WHAT THIS TASK INVOLVES>
Set out exactly every line of the entries below, starting at the line that holds "let r := kind rhs in" and stopping after the line that holds "Some (IsLongTypes r)".

RECORDS PROVIDED>
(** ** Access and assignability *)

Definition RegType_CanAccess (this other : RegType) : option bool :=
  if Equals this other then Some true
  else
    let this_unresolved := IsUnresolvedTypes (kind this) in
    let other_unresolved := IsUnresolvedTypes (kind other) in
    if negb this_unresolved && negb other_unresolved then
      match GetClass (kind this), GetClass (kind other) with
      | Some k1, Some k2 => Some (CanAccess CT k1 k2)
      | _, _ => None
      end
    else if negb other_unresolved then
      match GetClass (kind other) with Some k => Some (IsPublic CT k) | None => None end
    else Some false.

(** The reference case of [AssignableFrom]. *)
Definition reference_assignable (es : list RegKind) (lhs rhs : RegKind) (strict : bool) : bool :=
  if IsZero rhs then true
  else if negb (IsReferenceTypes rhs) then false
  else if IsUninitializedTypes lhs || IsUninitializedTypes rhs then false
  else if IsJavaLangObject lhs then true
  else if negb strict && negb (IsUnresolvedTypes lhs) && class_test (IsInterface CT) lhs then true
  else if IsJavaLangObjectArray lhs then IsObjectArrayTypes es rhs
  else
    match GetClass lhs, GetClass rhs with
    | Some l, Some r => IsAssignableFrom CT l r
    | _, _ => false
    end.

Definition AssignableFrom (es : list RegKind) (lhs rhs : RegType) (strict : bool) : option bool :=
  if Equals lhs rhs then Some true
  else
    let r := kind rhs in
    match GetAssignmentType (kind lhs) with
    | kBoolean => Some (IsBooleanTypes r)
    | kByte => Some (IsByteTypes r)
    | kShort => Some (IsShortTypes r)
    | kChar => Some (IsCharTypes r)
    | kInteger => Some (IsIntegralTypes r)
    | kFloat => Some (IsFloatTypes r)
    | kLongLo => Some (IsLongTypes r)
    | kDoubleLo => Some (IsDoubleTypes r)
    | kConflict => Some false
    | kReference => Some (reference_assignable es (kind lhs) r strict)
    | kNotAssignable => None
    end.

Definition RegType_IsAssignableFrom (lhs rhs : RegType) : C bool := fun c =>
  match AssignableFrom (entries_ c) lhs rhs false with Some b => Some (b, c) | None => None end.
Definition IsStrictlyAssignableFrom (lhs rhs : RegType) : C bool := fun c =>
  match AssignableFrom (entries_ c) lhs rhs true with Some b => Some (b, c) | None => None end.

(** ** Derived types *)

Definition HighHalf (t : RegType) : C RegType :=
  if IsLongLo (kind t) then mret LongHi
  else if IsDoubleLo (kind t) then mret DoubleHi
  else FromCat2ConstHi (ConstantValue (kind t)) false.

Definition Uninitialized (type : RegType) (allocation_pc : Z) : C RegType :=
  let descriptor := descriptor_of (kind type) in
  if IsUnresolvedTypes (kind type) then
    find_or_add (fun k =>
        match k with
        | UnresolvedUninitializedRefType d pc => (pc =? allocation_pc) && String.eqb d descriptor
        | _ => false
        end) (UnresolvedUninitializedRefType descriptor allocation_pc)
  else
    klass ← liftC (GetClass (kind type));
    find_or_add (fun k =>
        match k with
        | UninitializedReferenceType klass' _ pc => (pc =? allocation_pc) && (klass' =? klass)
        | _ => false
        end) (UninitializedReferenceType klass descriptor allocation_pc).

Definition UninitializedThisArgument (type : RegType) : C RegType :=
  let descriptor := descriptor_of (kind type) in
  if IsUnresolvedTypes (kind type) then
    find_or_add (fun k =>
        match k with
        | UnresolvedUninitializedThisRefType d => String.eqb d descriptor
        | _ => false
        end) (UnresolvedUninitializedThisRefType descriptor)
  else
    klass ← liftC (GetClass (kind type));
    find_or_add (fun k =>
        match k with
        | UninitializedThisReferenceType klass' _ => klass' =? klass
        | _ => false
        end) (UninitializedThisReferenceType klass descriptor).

ANSWER TO THIS EXERCISE>
    let r := kind rhs in
    match GetAssignmentType (kind lhs) with
    | kBoolean => Some (IsBooleanTypes r)
    | kByte => Some (IsByteTypes r)
    | kShort => Some (IsShortTypes r)
    | kChar => Some (IsCharTypes r)
    | kInteger => Some (IsIntegralTypes r)
    | kFloat => Some (IsFloatTypes r)
    | kLongLo => Some (IsLongTypes r)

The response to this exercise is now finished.